The Ice Bucket Challenge brought attention to ALS (Amyotrophic Lateral Sclerosis) and the need for further research on the fatal disease. This progressive neurodegenerative disease affects the nerve cells causing damage and death to both the upper and lower motor neurons, which are responsible for communication between the brain and muscles throughout the body. Eventually, the brain can no longer control muscle movement leading to patients not being able to speak, swallow, chew, walk or breath.

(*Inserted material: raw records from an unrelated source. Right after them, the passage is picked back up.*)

Lemma fill_facelets_stores :
  fill_facelets st = stores (encoder_writes st) (Canvas (nseq 54 ""%string) [::]).
Proof.
rewrite /fill_facelets /encoder_writes /corner_loop /edge_loop.
rewrite (@place_loop_writes corner_stickers 3 isT isT isT _ _ perm_cp size_co).
move: (loop_writes corner_stickers _ _ _) => cs.
rewrite stores_cat; case: (stores cs _) => [f1|//|//]; rewrite !bind_Ret.
rewrite (@place_loop_writes edge_stickers 2 isT isT isT _ _ perm_ep size_eo).
move: (loop_writes edge_stickers _ _ _) => es.
rewrite stores_cat; case: (stores es f1) => [f2|//|//]; rewrite !bind_Ret.
exact: center_loop_writes.
Qed.

Lemma fill_facelets_writes :
  fill_facelets st
  = Ret (Canvas (foldl (fun c w => update c w.1 w.2) (nseq 54 ""%string)
                   (encoder_writes st))
                [seq w.1 | w <- encoder_writes st]).
Proof.
rewrite fill_facelets_stores stores_in_range //.
rewrite -(all_map fst (fun p => p < 54)).
by rewrite (perm_all _ encoder_writes_indices); apply/allP=> p; rewrite mem_iota.
Qed.

(** What the three loops leave behind. *)
Lemma fill_facelets_valid :
  exists f,
    [/\ fill_facelets st = Ret f, perm_eq (history f) (range 54),
        size (cells f) = 54
      & perm_eq (cells f) [seq solved_at p | p <- table_order]].
Proof.
move: (encoder_writes st) encoder_writes_indices encoder_writes_values
      fill_facelets_writes => ws perm_ws vals_ws def_f.
eexists; split; first exact: def_f.
- exact: perm_ws.
- by rewrite [cells _]/= size_foldl_update.
by rewrite [cells _]/= -vals_ws; apply: foldl_update_perm.
Qed.

End Encoder.

(** ** Strings *)

Lemma characters_append (a b : string) :
  characters (a ++ b) = characters a ++ characters b.
Proof. by elim: a => [|c a IH] //=; rewrite -/(characters _) IH. Qed.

While there is no known cause, cure, or treatment for ALS, scientists are finding a link between genetics and environment in the development of ALS. With the money raised for research, a key genetic factor associated with the disease was identified, NEK1. This gene maintains the cytoskeleton of the cell, which shapes the neuron. More than 80 researchers in 11 countries led by Dr. John Landers from the Universty of Massachusetts Medical School and colleagues, Dr. Jan Veldink of the University Medical Center Utrecht in the Netherlands, identified the gene in only 3% of the inherited and sporadic forms of ALS cases. Along with finding out what causes the disease, medications used to slow progression or treat the symptoms are still in research stages.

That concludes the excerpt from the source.